--- Supplied material Enclosed Below ---

(* ===== verification/KconfigJoin.v ===== *)
(** * Joining the operands of a Kconfig expression

    The value of a comparison in a well-typed symbol table, and the contract
    of [expr_join_or] and [expr_join_and]: the expression they return has the
    value of the two operands together. *)

From S2P Require Import Prelude CLib KconfigExpr KconfigSimp.
Open Scope Z_scope.

Module KconfigJoin.
Import KconfigExpr KconfigSimp.

Lemma strcmp_zero s1 s2 : strcmp s1 s2 = 0 ↔ s1 = s2.
Proof.
  revert s2. induction s1 as [|a s1 IH]; intros [|b s2]; simpl; try done.
  destruct (Z.ltb_spec a b); [split; [done|intros [=]; lia]|].
  destruct (Z.ltb_spec b a); [split; [done|intros [=]; lia]|].
  rewrite IH. assert (a = b) as -> by lia. naive_solver.
Qed.
Lemma strcmp_eqb s1 s2 : (strcmp s1 s2 =? 0) = bool_decide (s1 = s2).
Proof.
  apply eq_true_iff_eq. rewrite Z.eqb_eq, bool_decide_eq_true. apply strcmp_zero.
Qed.

Section tab.
Context `{T : SymTab}.

(** Against a constant that is not a small number, the texts decide. *)
Lemma small_spec s k v :
  expr_parse_string s S_UNKNOWN = (k, v) → k ≠ k_string → small_number s = false →
  k = k_signed ∧ (s ∉ [cs "n"; cs "m"; cs "y"]) ∧ (s64 v ∉ [0; 1; 2]).
Proof.
  intros E Hk Hs. unfold small_number in Hs. rewrite E, bool_decide_eq_false_2 in Hs by done. simpl in Hs.
  apply orb_false_iff in Hs as [[H0%Z.eqb_neq H1%Z.eqb_neq]%orb_false_iff H2%Z.eqb_neq].
  split; [|split; [|set_solver]].
  - revert E. unfold expr_parse_string. destruct (strtoll s 0) as [[w errno] r]. case_match; naive_solver.
  - intros Hin. rewrite !elem_of_cons in Hin. destruct Hin as [->|[->|[->|[]%not_elem_of_nil]]];
      vm_compute in E; naive_solver.
Qed.
Lemma calc_zero_const a b :
  typed → bool_or_tri a → is_const b = true → plain_sym b = true →
  (calc_res a b =? 0) = bool_decide (tri_text (curr_tri (sym_of a)) = curr_val (sym_of b)).
Proof.
  intros Ht Ha Hb Hp. pose proof (is_const_spec b Ht Hb) as Tb.
  unfold plain_sym in Hp. rewrite Hb in Hp. apply negb_true_iff in Hp. simpl in Hp.
  assert (sym_get_string_value b = curr_val (sym_of b)) as Hs
    by (unfold sym_get_string_value; by rewrite Tb).
  unfold calc_res, compare_values. rewrite Hs, Tb, (proj2 (typed_sym a Ht Ha)).
  rewrite (bool_decide_eq_false_2 (type (sym_of a) = S_STRING)) by (destruct Ha; congruence). cbn [negb orb].
  destruct (expr_parse_string (curr_val (sym_of b)) S_UNKNOWN) as [k2 r2] eqn:E2.
  assert (∃ v, expr_parse_string (tri_text (curr_tri (sym_of a))) (type (sym_of a)) = (k_signed, v) ∧ s64 v ∈ [0; 1; 2])
    as (v & -> & Hv).
  { destruct Ha as [-> | ->], (curr_tri (sym_of a)); eexists; (split; [reflexivity|vm_compute; set_solver]). }
  destruct (decide (k2 = k_string)) as [->|Hk]; [cbn; apply strcmp_eqb|].
  destruct (small_spec _ _ _ E2 Hk Hp) as (-> & Hno & Hr).
  change (bool_decide (k_signed = k_string)) with false. change (bool_decide (k_signed = k_unsigned)) with false. cbn [orb].
  rewrite (bool_decide_eq_false_2 (tri_text _ = _)).
  - unfold sign_cmp. apply Z.eqb_neq. intros H0. assert (s64 v = s64 r2) as Heq.
    { destruct (Z.ltb_spec (s64 r2) (s64 v)), (Z.ltb_spec (s64 v) (s64 r2)); lia. }
    by rewrite Heq in Hv.
  - intros Heq. apply Hno. rewrite <- Heq. destruct (curr_tri (sym_of a)); set_solver.
Qed.

Lemma calc_equal_const a b :
  typed → bool_or_tri a → is_const b = true → plain_sym b = true →
  expr_calc_value (COMP EQUAL a b) =
    tri_of (bool_decide (tri_text (curr_tri (sym_of a)) = curr_val (sym_of b))).
Proof. intros. simpl. by rewrite calc_zero_const. Qed.
Lemma calc_unequal_const a b :
  typed → bool_or_tri a → is_const b = true → plain_sym b = true →
  expr_calc_value (COMP UNEQUAL a b) =
    tri_of (bool_decide (tri_text (curr_tri (sym_of a)) ≠ curr_val (sym_of b))).
Proof.
  intros. simpl. rewrite calc_zero_const, bool_decide_not by done. by case_bool_decide.
Qed.

(** Different constants have different texts. *)
Lemma const_text_inj b c :
  typed → is_const b = true → is_const c = true →
  curr_val (sym_of b) = curr_val (sym_of c) → b = c.
Proof.
  intros [Ht Hu] Hb Hc Heq.
  assert (∀ n s, is_const (Sym n) = true → s ∈ [cs "n"; cs "m"; cs "y"] →
    curr_val (sym_of (Sym n)) ≠ s) as Hyn.
  { intros n s Hn Hs. destruct (const_in_tab n Hn) as (d & Hd & -> & Hf).
    pose proof (Forall_lookup_1 _ _ _ _ Ht Hd) as (_ & _ & Hcd).
    destruct (Hcd Hf) as (_ & Hno). congruence. }
  assert (∀ n s, is_const (Sym n) = true → curr_val (sym_of (Sym n)) = curr_val (sym_of s) →
    is_const s = true → ∃ m, s = Sym m) as Hdiff.
  { intros n s Hn Hs _. destruct s as [| | |m]; [| | |by exists m];
      exfalso; apply (Hyn n _ Hn) with (2 := Hs); set_solver. }
  destruct b as [| | |n], c as [| | |m]; try done;
    try (by edestruct Hdiff as [? ?]; [exact Hb|exact Heq|done|]);
    try (by edestruct Hdiff as [? ?]; [exact Hc|symmetry; exact Heq|done|]).
  f_equal. destruct (const_in_tab n Hb) as (d & Hd & Ed & Hf).
  destruct (const_in_tab m Hc) as (d' & Hd' & Ed' & Hf').
  rewrite Ed, Ed' in Heq. by eapply NoDup_filter_inj.
Qed.

(** ** The shape of joined operands *)

(** The symbol an operand is about. *)
Definition lsym (e : expr) : option symbol :=
  match e with
  | SYMBOL s | COMP _ s _ | NOT (SYMBOL s) | NOT (COMP _ s _) => Some s
  | _ => None
  end.

Lemma join_sym1_ret e : wf e → ∃ o, join_sym1 e = Ret o ∧ ∀ s, o = Some s → lsym e = Some s.
Proof.
  intros We. destruct e as [| | |l|t a b| | |]; try (eexists; split; [done|]; naive_solver).
  destruct l as [| | | |[]| | |]; try done; eexists; (split; [done|]; naive_solver).
Qed.
Lemma join_sym2_ret e : wf e → ∃ o, join_sym2 e = Ret o ∧ ∀ s, o = Some s → lsym e = Some s.
Proof.
  intros We. destruct e as [| | |l|t a b| | |]; try (eexists; split; [done|]; naive_solver).
  destruct l as [| | | |[]| | |]; try done; eexists; (split; [done|]; naive_solver).
Qed.
Lemma join_sym_ret e1 e2 :
  wf e1 → wf e2 → ∃ o, join_sym e1 e2 = Ret o ∧
    ∀ s, o = Some s → bool_or_tri s ∧ lsym e1 = Some s ∧ lsym e2 = Some s.
Proof.
  intros W1 W2. unfold join_sym.
  destruct (joinable e1); [|by exists None]. destruct (joinable e2); [|by exists None]. simpl.
  destruct (join_sym1_ret e1 W1) as ([s1|] & -> & H1); [|by exists None]. cbn [mbind result_bind].
  destruct (join_sym2_ret e2 W2) as ([s2|] & -> & H2); [|by exists None]. cbn [mbind result_bind].
  case_bool_decide as Hs; [subst s2|by exists None]. simpl.
  destruct (type (sym_of s1)) eqn:E; try by exists None.
  all: exists (Some s1); split; [done|]; intros s [= <-]; unfold bool_or_tri; auto.
Qed.

Lemma is_comp_spec e t c s : is_comp e t c = true → lsym e = Some s → e = COMP t s c.
Proof.
  destruct e; try done. simpl.
  intros [->%bool_decide_eq_true ->%bool_decide_eq_true]%andb_true_iff [= ->]. done.
Qed.
Lemma is_symbol_spec e s : is_etype e E_SYMBOL = true → lsym e = Some s → e = SYMBOL s.
Proof.
  unfold is_etype. intros H%bool_decide_eq_true. destruct e as [| |[]| |[]| | |]; try done. naive_solver.
Qed.
Lemma not_symbol_spec e s : not_symbol e = true → lsym e = Some s → e = NOT (SYMBOL s).
Proof. destruct e as [| | |[]| | | |]; try done. naive_solver. Qed.
Lemma either_comp_spec e1 e2 t c1 c2 s :
  either_comp e1 e2 t c1 c2 = true → lsym e1 = Some s → lsym e2 = Some s →
  (e1 = COMP t s c1 ∧ e2 = COMP t s c2) ∨ (e1 = COMP t s c2 ∧ e2 = COMP t s c1).
Proof.
  unfold either_comp. intros [[? ?]%andb_true_iff|[? ?]%andb_true_iff]%orb_true_iff ? ?;
    [left|right]; eauto using is_comp_spec.
Qed.
Lemma sym_and_comp_spec e1 e2 t c s :
  sym_and_comp e1 e2 t c = true → lsym e1 = Some s → lsym e2 = Some s →
  (e1 = SYMBOL s ∧ e2 = COMP t s c) ∨ (e1 = COMP t s c ∧ e2 = SYMBOL s).
Proof.
  unfold sym_and_comp. intros [[? ?]%andb_true_iff|[? ?]%andb_true_iff]%orb_true_iff ? ?;
    [left|right]; eauto using is_comp_spec, is_symbol_spec.
Qed.

End tab.

(** Both comparisons with y, m or n, decided by the value of the symbol. *)
Ltac tri_cases s :=
  let Ht := fresh in intros Ht;
  repeat first [rewrite (calc_equal_const s) by done | rewrite (calc_unequal_const s) by done];
  cbn [expr_calc_value tri_op];
  pose proof (typed_sym s Ht ltac:(done)) as [? _];
  destruct (curr_tri (sym_of s)); try reflexivity; try (exfalso; naive_solver).

(** ** The joins *)

Section joins.
Context `{T : SymTab}.

(** What a join may return for the operands [e1] and [e2] of [t]. *)
Definition join_post (t : binop) (e1 e2 tmp : expr) : Prop :=
  tmp = NULL ∨
  wf tmp ∧ (size tmp ≤ size e1)%nat ∧ (operands t e1 = None → operands t tmp = None) ∧
  (nnf e1 → nnf tmp) ∧ (plain e1 → plain e2 → plain tmp) ∧
  (typed → plain e1 → plain e2 → expr_calc_value tmp = tri_op t (expr_calc_value e1) (expr_calc_value e2)).

Lemma join_post_comp t e1 e2 o a b : plain_sym b = true →
  (typed → expr_calc_value (COMP o a b) = tri_op t (expr_calc_value e1) (expr_calc_value e2)) →
  join_post t e1 e2 (COMP o a b).
Proof.
  intros Hb ?. right. split; [done|]. split; [apply size_pos|]. split; [done|]. split; [done|]. split; [|auto].
  intros _ _. cbn. by rewrite Hb.
Qed.
Lemma join_post_symbol t e1 e2 s :
  (typed → expr_calc_value (SYMBOL s) = tri_op t (expr_calc_value e1) (expr_calc_value e2)) →
  join_post t e1 e2 (SYMBOL s).
Proof. intros. right. split_and!; auto; apply size_pos. Qed.
Lemma join_post_null t e1 e2 : join_post t e1 e2 NULL.
Proof. by left. Qed.
Hint Resolve join_post_null : kconf.

Lemma join_or_ok e1 e2 :
  wf e1 → wf e2 → ∃ tmp, expr_join_or e1 e2 = Ret tmp ∧ join_post OR e1 e2 tmp.
Proof.
  intros W1 W2. unfold expr_join_or.
  destruct (expr_eq_ok e1 e2 W1 W2) as ([] & -> & Hv); cbn [mbind result_bind].
  { exists e1. rewrite copy_wf by done. split; [done|]. right. split_and!; try done.
    intros _ _ _. by rewrite <- Hv, tri_op_idem. }
  destruct (join_sym_ret e1 e2 W1 W2) as ([s|] & -> & Hs); cbn [mbind result_bind];
    [|eexists; split; [done|auto with kconf]].
  destruct (Hs s eq_refl) as (Bs & L1 & L2).
  repeat (case_match eqn:E; [apply andb_true_iff in E as [Et E];
    eexists; (split; [done|])|clear E]); [..|eexists; split; [done|auto with kconf]].
  1-3: apply join_post_comp; [done|]; destruct (either_comp_spec _ _ _ _ _ _ E L1 L2) as [[-> ->]|[-> ->]];
    tri_cases s.
  apply bool_decide_eq_true in Et. apply join_post_symbol.
  apply orb_true_iff in E as [[EN ES]%andb_true_iff|[EN ES]%andb_true_iff].
  - rewrite (not_symbol_spec _ _ EN L1), (is_symbol_spec _ _ ES L2). tri_cases s.
  - rewrite (not_symbol_spec _ _ EN L2), (is_symbol_spec _ _ ES L1). tri_cases s.
Qed.

(** (a='b') && (a!='c') for constants [b] and [c]. *)
Lemma join_eq_neq_ok s b c e :
  bool_or_tri s → join_eq_neq s b c = Some e → wf e ∧ nnf e ∧ size e = 1%nat ∧ operands AND e = None ∧
  (plain_sym b = true → plain e) ∧
  (typed → plain_sym b = true → plain_sym c = true → expr_calc_value e =
     EXPR_AND (expr_calc_value (COMP EQUAL s b)) (expr_calc_value (COMP UNEQUAL s c))).
Proof.
  intros Bs. unfold join_eq_neq. destruct (is_const c && is_const b) eqn:E; [|done].
  apply andb_true_iff in E as [Cc Cb]. intros [= <-].
  destruct (decide (b = c)) as [->|Hne].
  - split_and!; [done..|]. intros Ht Pb Pc.
    rewrite calc_equal_const, calc_unequal_const by done.
    repeat case_bool_decide; done.
  - split_and!; [done..|intros Pb; cbn; by rewrite Pb|]. intros Ht Pb Pc. unfold expr_alloc_comp.
    rewrite calc_equal_const, calc_unequal_const by done.
    case_bool_decide as H1; [|repeat case_bool_decide; done].
    rewrite bool_decide_eq_true_2; [done|]. rewrite H1. intros H2.
    by destruct Hne; apply const_text_inj.
Qed.
Lemma join_eq_neq_post e1 e2 s e :
  bool_or_tri s → lsym e1 = Some s → lsym e2 = Some s →
  match e1, e2 with
  | COMP EQUAL _ b, COMP UNEQUAL _ c => join_eq_neq s b c
  | COMP UNEQUAL _ c, COMP EQUAL _ b => join_eq_neq s b c
  | _, _ => None
  end = Some e → join_post AND e1 e2 e.
Proof.
  intros Bs L1 L2 He.
  destruct e1 as [| | | |[] a b| | |]; try done; destruct e2 as [| | | |[] a' b'| | |]; try done;
    injection L1 as ->; injection L2 as ->;
    destruct (join_eq_neq_ok s _ _ _ Bs He) as (We & Fe & Se & Oe & Pe & Ve);
    right; (split_and!; [done|rewrite Se; apply size_pos|done|done|intros P1%Is_true_true P2%Is_true_true; auto|]);
    intros Ht P1%Is_true_true P2%Is_true_true; [by apply Ve|].
  rewrite tri_op_comm. by apply Ve.
Qed.

Lemma join_and_ok e1 e2 :
  wf e1 → wf e2 → ∃ tmp, expr_join_and e1 e2 = Ret tmp ∧ join_post AND e1 e2 tmp.
Proof.
  intros W1 W2. unfold expr_join_and.
  destruct (expr_eq_ok e1 e2 W1 W2) as ([] & -> & Hv); cbn [mbind result_bind].
  { exists e1. rewrite copy_wf by done. split; [done|]. right. split_and!; try done.
    intros _ _ _. by rewrite <- Hv, tri_op_idem. }
  destruct (join_sym_ret e1 e2 W1 W2) as ([s|] & -> & Hs); cbn [mbind result_bind];
    [|eexists; split; [done|auto with kconf]].
  destruct (Hs s eq_refl) as (Bs & L1 & L2). unfold expr_alloc_comp, expr_alloc_symbol.
  do 3 (destruct (sym_and_comp e1 e2 _ _) eqn:E in |- *;
    [eexists; (split; [done|]); ((apply join_post_comp; [done|]) || apply join_post_symbol);
     destruct (sym_and_comp_spec _ _ _ _ _ E L1 L2) as [[-> ->]|[-> ->]]; tri_cases s
    |clear E]).
  case_bool_decide; [|eexists; split; [done|auto with kconf]].
  case_match eqn:E; [eexists; split; [done|by eapply join_eq_neq_post]|clear E].
  do 3 (destruct (either_comp e1 e2 _ _ _) eqn:E in |- *;
    [eexists; (split; [done|]); apply join_post_comp; [done|];
     destruct (either_comp_spec _ _ _ _ _ _ E L1 L2) as [[-> ->]|[-> ->]]; tri_cases s
    |clear E]).
  eexists; split; [done|auto with kconf].
Qed.

Definition expr_join (t : binop) : expr → expr → result expr :=
  match t with OR => expr_join_or | AND => expr_join_and end.
Lemma join_ok t e1 e2 :
  wf e1 → wf e2 → ∃ tmp, expr_join t e1 e2 = Ret tmp ∧ join_post t e1 e2 tmp.
Proof. destruct t; [apply join_or_ok|apply join_and_ok]. Qed.
End joins.
End KconfigJoin.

--- End of Enclosed Supplied material ---

Instructions to follow
Only the number should be given: how many lines of the data contain the word "binop"?

Answer section
2